DS : Tout simplement que la problématique du logement est intimement liée à l’avenir du pays. L’incapacité croissante à offrir un logement aux personnes qui travaillent au Luxembourg conduira inévitablement à sa perte, en espérant qu’il ne soit pas déjà trop tard. Les talents que nous attirons viennent parfois de très loin. Ceux-ci se forment sur notre territoire avant de le quitter pour enrichir d’autres villes européennes, faute de logements disponibles. De l’autre côté de la barrière, des sociétés de développement ou de construction sont au bord de la faillite. Ce cri d’alarme a déjà été lancé en septembre de l’année dernière. Un an plus tard, la situation reste inchangée, marquant un statu quo préoccupant.

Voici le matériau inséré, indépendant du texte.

(* ===== verification/TransportWitnesses.v ===== *)
(** * Witnesses of the transport and of the processes

    Concrete kernels, for the interfaces [Kernel] and [Processes] and their laws, and runs
    of the code over them. *)

From S2P Require Import Prelude.
From S2P Require Import Ids.
From S2P Require Import Segment.
From S2P Require Import Reason.
From S2P Require Import Governance.
From S2P Require Import Wire.
From S2P Require Import WireProps.
From S2P Require Import WireFrames.
From S2P Require Import WireStream.
From S2P Require Import Coordinator.
From S2P Require Import CoordinatorWitnesses.
From S2P Require Import Transport.
From S2P Require Import TransportProps.
From S2P Require Import Process.

(** ** A slow kernel: it refuses every other call, and moves at most seven bytes *)
Record SlowKernel := mkSlow {
  sk_out : list Byte.byte; sk_in : list Byte.byte; sk_busy : bool; sk_errno : Errno;
}.

Definition slow_send (bytes : list Byte.byte) (k : SlowKernel) : Z * SlowKernel :=
  if sk_busy k then (-1, mkSlow (sk_out k) (sk_in k) false Again)
  else
    let piece := take 7 bytes in
    (size piece, mkSlow (sk_out k ++ piece) (sk_in k) true Broken).

Definition slow_recv (n : Z) (k : SlowKernel) : Z * list Byte.byte * SlowKernel :=
  if sk_busy k then (-1, [], mkSlow (sk_out k) (sk_in k) false Again)
  else
    let piece := take (Z.to_nat (Z.min 7 n)) (sk_in k) in
    (size piece, piece,
     mkSlow (sk_out k) (drop (Z.to_nat (Z.min 7 n)) (sk_in k)) true Broken).

#[export] Instance slow_kernel : Kernel SlowKernel := {|
  sys_send := slow_send; sys_recv := slow_recv; sys_errno := sk_errno;
  outgoing := sk_out; incoming := sk_in;
|}.

#[export] Instance slow_kernel_laws : KernelLaws SlowKernel.
Proof.
  split; intros *; cbn -[Z.of_nat take drop]; unfold slow_send, slow_recv; destruct (sk_busy _).
  - intros [= <- <-] ?. lia.
  - intros [= <- <-] _. cbn [sk_out]. unfold size. rewrite length_take, Nat2Z.id.
    split; [lia|]. f_equal. by destruct (Nat.min_spec 7 (length bytes)) as [[? ->]|[? ->]];
      [|rewrite !take_ge by lia].
  - by intros [= <- <-] _.
  - intros [= <- <-] Hw. cbn [sk_out]. unfold size in Hw.
    destruct (take 7 bytes); [by rewrite app_nil_r|cbn in Hw; lia].
  - intros [= <- <- <-] ?. lia.
  - intros [= <- <- <-] Hg. cbn [sk_in]. rewrite take_drop. split; [done|].
    split; [|done]. unfold size in *. rewrite length_take in *. lia.
  - by intros [= <- <- <-] _.
  - intros [= <- <- <-] Hg. cbn [sk_in]. unfold size in Hg.
    destruct (take _ (sk_in k)) eqn:E; [|cbn in Hg; lia].
    pose proof (take_drop (Z.to_nat (Z.min 7 n)) (sk_in k)) as Ht. by rewrite E in Ht.
Qed.

(** It never refuses twice in a row. *)
Lemma slow_refuses_once k : Acc blocked (k : SlowKernel).
Proof.
  assert (forall k : SlowKernel, sk_busy k = false -> Acc blocked k) as Hfree.
  { intros k0 Hb. constructor. intros k1 (bytes & w & E & Hw & Hblock). cbn in E.
    unfold slow_send in E. rewrite Hb in E. by injection E as <- <-. }
  destruct (sk_busy k) eqn:Hb; [|by apply Hfree].
  constructor. intros k1 (bytes & w & E & _). cbn in E. unfold slow_send in E.
  rewrite Hb in E. injection E as <- <-. by apply Hfree.
Qed.

Lemma slow_starves_once k : Acc starved (k : SlowKernel).
Proof.
  assert (forall k : SlowKernel, sk_busy k = false -> Acc starved k) as Hfree.
  { intros k0 Hb. constructor. intros k1 (n & got & bytes & E & Hw & _). cbn in E.
    unfold slow_recv in E. rewrite Hb in E. injection E as <- <- <-.
    pose proof (size_nonneg (take (Z.to_nat (Z.min 7 n)) (sk_in k0))). lia. }
  destruct (sk_busy k) eqn:Hb; [|by apply Hfree].
  constructor. intros k1 (n & got & bytes & E & _). cbn in E. unfold slow_recv in E.
  rewrite Hb in E. injection E as <- <- <-. by apply Hfree.
Qed.

Definition idle : SlowKernel := mkSlow [] [] true Broken.
Definition demo_frames : list Frame := [hello_frame; create_frame].

(** The two frames go out in pieces of seven bytes, and are read in pieces of at most
    five. *)
Definition demo_sent : bool * SlowKernel :=
  default (false, idle) (send_all 200 (mkSocket 3) (concat (map frame_bytes demo_frames)) idle).

Definition demo_line : SlowKernel := mkSlow [] (sk_out demo_sent.2) false Broken.

Definition demo_read : list (list Byte.byte) * SlowKernel :=
  default ([], idle) (recv_chunks 200 (mkSocket 4) 5 demo_line).

Example slow_send_run :
  send_all 200 (mkSocket 3) (concat (map frame_bytes demo_frames)) idle =
    Some (true, demo_sent.2).
Proof. vm_compute. reflexivity. Qed.

Example slow_recv_run :
  recv_chunks 200 (mkSocket 4) 5 demo_line = Some demo_read /\ sk_in demo_read.2 = [] /\
  (20 <? size demo_read.1) = true.
Proof. vm_compute. repeat split. Qed.

Lemma frames_arrive_witness :
  (receive default_limits demo_read.1 new_assembler).1 = demo_frames.
Proof.
  destruct (frames_arrive (K' := SlowKernel) default_limits demo_frames (mkSocket 3) idle
    slow_refuses_once slow_starves_once demo_frames_wire eq_refl)
    as (sent & k' & [fuel Hs] & Hr).
  specialize (Hs (Nat.max 200 fuel) (Nat.le_max_r _ _)).
  rewrite (send_all_more _ _ _ _ _ slow_send_run (Nat.max 200 fuel) (Nat.le_max_l _ _)) in Hs.
  apply (inj Some) in Hs. apply pair_eq in Hs as [Hb <-].
  destruct (Hr (eq_sym Hb) (mkSocket 4) 5 demo_line eq_refl) as (chunks & q' & [fuel2 Hc] & Hd).
  destruct slow_recv_run as (Hrun & Hend & _).
  specialize (Hc (Nat.max 200 fuel2) (Nat.le_max_r _ _)).
  rewrite (recv_chunks_more _ _ _ _ _ Hrun (Nat.max 200 fuel2) (Nat.le_max_l _ _)) in Hc.
  apply (inj Some) in Hc. rewrite Hc in Hend |- *. specialize (Hd Hend).
  cbn [fst]. destruct (receive default_limits chunks new_assembler) as [fs a].
  exact (proj1 Hd).
Defined.

(** ** One child that has ended *)

(** The table of one process: running, ended with a status, or waited for. *)
Inductive OneChild := Running | Ended (status : Z) | Gone.

Definition one_waitpid (flag : WaitFlag) (pid : Z) (k : OneChild) : Z * Z * OneChild :=
  match k with
  | Running => match flag with NoHang => (0, 0, k) | Blocking => (pid, 0, Gone) end
  | Ended status => (pid, status, Gone)
  | Gone => (-1, 0, Gone)
  end.

(** The exit code is in the second byte of a status whose low seven bits are clear. *)
#[export] Instance one_child : Processes OneChild := {|
  sys_spawn _ _ _ := (0, 77, Running);
  sys_waitpid := one_waitpid;
  sys_kill _ k := match k with Running => Ended 9 | _ => k end;
  exit_status st := if Z.land st 127 =? 0 then Some (Z.land (Z.shiftr st 8) 255) else None;
|}.

#[export] Instance one_child_laws : ProcessLaws OneChild.
Proof.
  split; intros *; cbn.
  - intros E. by simplify_eq.
  - unfold one_waitpid. intros E. destruct k, flag; simplify_eq; auto.
  - unfold one_waitpid. intros Hp E1 E2. destruct k; [destruct flag|..]; simplify_eq/=; lia.
Qed.

(** Spawned, killed, found to be running no more, and then waited for in vain. *)
Example one_child_run :
  let '(c, out, k) := child_spawn "srf_worker" ["--boot"; "1"] empty_result Running in
  let '(alive, k) := child_running c k in
  let '(still, k) := child_running c (child_kill c k) in
  child_started c = true /\ alive = true /\ still = false /\ (child_wait c k).1 = -1.
Proof. vm_compute. repeat split. Qed.

(** A child that exits with code 3, when nobody asks first. *)
Example one_child_exit : (child_wait (mkChild 77 77) (Ended (Z.shiftl 3 8))).1 = 3.
Proof. done. Qed.

(** A condition that becomes true after 42 milliseconds, and the bounds that are enough. *)
Example wait_until_run :
  let ready t := (42 <=? t, t) in
  wait_until ready Z.add 40 0 = Some (false, 40) /\
  wait_until ready Z.add 41 0 = Some (true, 45) /\
  wait_until ready Z.add 1000 0 = Some (true, 45).
Proof. vm_compute. repeat split. Qed.

Lemma wait_until_bounded_witness :
  exists s, wait_until (fun t => (42 <=? t, t)) Z.add 20 0 = Some (false, s).
Proof.
  destruct (wait_until_bounded (fun t => (42 <=? t, t)) Z.add 20 0) as (b & s' & Hw & Hb).
  - unfold fits. lia.
  - exists s'. rewrite Hw. destruct b; [|done].
    enough (true = false) by done. apply Hb. split; [|done].
    intros j Hj. change (polls 20) with 4%nat in Hj.
    destruct j as [|[|[|[|[|]]]]]; [done..|lia].
Defined.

PJF : On attend du nouveau gouvernement qu’il apporte des réponses substantielles à ces défis. Cela pourrait se concrétiser par des mesures telles que le développement des codes de la construction pour faciliter et simplifier les démarches administratives, la proposition d’une fiscalité avantageuse et ciblée pour le secteur locatif, l’augmentation des aides à l’accession à la propriété, ainsi que la promotion de concepts de location-achat déjà en vigueur dans les pays voisins. Les sujets liés à la fiscalité des terrains et logements inoccupés, ainsi que les modèles alternatifs de projets, sont également des pistes à explorer. Ces recommandations ont pour objectif de débloquer rapidement la capacité du Luxembourg à construire, tant pour répondre aux besoins actuels que pour anticiper les défis futurs en matière de logement.